Ketiga, setiap agama mengajarkan adab. Namun, seakan agama kini telah ditelantarkan dengan adanya pemujaan terhadap ilmu pengetahun. Semuanya harus dilogikakan, selebih dari itu maka harus disingkirkan. Alhasil, boroknya pendidikan kita telah mengeluarkan nanah yang paling busuk. Siswa dan mahasiswa kini kering kehausan akan ilmu agama, hati mereka hampa walau otak mereka penuh dengan torema-teorema. Perzinahan marak terjadi dimana-mana; siswa dengan siswi, kumpul kebo, hamil di luar nikah, transaksi seks antara pengajar dan pelajar menjadi hal lumrah dan biasa. Bahkan ada satu kasus dimana guru men-sodomi murid-muridnya dibawah umur! Dapat kita simpulkan bahwa bukan agama yang tidak bisa menjawab problematika pendidikan kita, tapi karena hal yang paling sakral telah tiba;  telah ditiiadakannya agama dalam pendidikan secara substantif.

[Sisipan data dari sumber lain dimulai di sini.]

(* ===== verification/PacketMpls.v ===== *)
(** * VLAN tags and MPLS labels

    Popping what was pushed gives the packet back; setting a label sets it in
    the flow. *)
From stdpp Require Import list.
From S2P Require Import Prelude ByteOrder FlowLayout Hash Bitwise MatchFields MetaFlow OdpActions Csum Packets PacketBytes PacketView PacketExec PacketFrame PacketIp PacketL3 PacketL4 PacketIp6.

(** ** Inserting and removing four bytes *)

Lemma move_data_move a b d d' p : move_data b d' (move_data a d p) = move_data (a + b) d' p.
Proof.
  unfold move_data. cbn [ob_l2 ob_l2_5 ob_l3 ob_l4 ob_l7]. f_equal; rewrite <- option_fmap_compose; apply option_fmap_ext; intros x; cbn; lia.
Qed.

Lemma move_data_0 p : move_data 0 (ob_data p) p = p.
Proof.
  destruct p as [d l2 l2_5 l3 l4 l7]. unfold move_data. cbn. f_equal; (etransitivity; [|apply option_fmap_id]); apply option_fmap_ext; intros x; unfold id; lia.
Qed.

Lemma vlan_push_pop_packet p tci :
  Forall is_u8 (ob_data p) → (14 ≤ length (ob_data p))%nat → ob_l2 p = Some 0 →
  (p' ← eth_push_vlan p tci; eth_pop_vlan p') = Some p.
Proof.
  intros Hb Hl H2. rewrite eth_push_vlan_spec by done. cbn [mbind option_bind]. set (d := ob_data p) in *.
  assert (Ea : length (take 12 d) = 12%nat) by (rewrite length_take; lia). set (d' := take 12 d ++ vlan_tag tci ++ drop 12 d).
  assert (Et : length (vlan_tag tci) = 4%nat) by done.
  rewrite eth_pop_vlan_spec; cbn [ob_data ob_l2 set_l2 move_data].
  - assert (E : take 12 d' ++ drop 16 d' = d).
    { unfold d'. rewrite take_app_length' by done. change 16%nat with (12 + 4)%nat. rewrite <- drop_drop, (drop_app_length' (take 12 d)) by done.
      rewrite (drop_app_length' (vlan_tag tci)) by done. apply take_drop. }
    rewrite E. destruct p as [d0 l2 l2_5 l3 l4 l7]. cbn in H2, d. subst l2. unfold set_l2, move_data. cbn.
    do 2 f_equal; rewrite <- option_fmap_compose; (etransitivity; [|apply option_fmap_id]); apply option_fmap_ext; intros x; unfold id; cbn; lia.
  - unfold d'. repeat apply Forall_app_2; [by apply Forall_take|apply be_bytes_u8..|by apply Forall_drop].
  - unfold d'. rewrite !length_app, Ea, Et, length_drop. lia.
  - done.
  - unfold d'. rewrite (rd_app_r 0 2 _ _ 12) by done. unfold vlan_tag. rewrite <- app_assoc, rd_be_bytes. done.
Qed.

Apa gunanya ilmu jika tidak membawa kita ke dalam dunia berper-adab-an?

 Berbicara tentang realitas dan prospek pendidikan di Indonesia, tentunya masih ada harapan. Sebab, bangsa kita bukan bangsa yang kacang-kacangan, kita hidup bersama dengan suku, agama, ras, dan antar golongan yang tersebar di seluruh nusantara. Di setiap pulau itu, akan ada pembaharu lahir yang tinggal dididik dan ditempa. Biarkan setiap calon siswa dan mahasiswa itu bercita-cita, dukung kepintaran mereka lewat penerapan TIK dalam metode pembelajarannya. Basmi kegaptek-an yang menjadi musuh mereka. Selipkan pula imtaq dalam jiwa mereka agar teknologi semakin menjadikan manusia Indonesia yang berper-adab-an.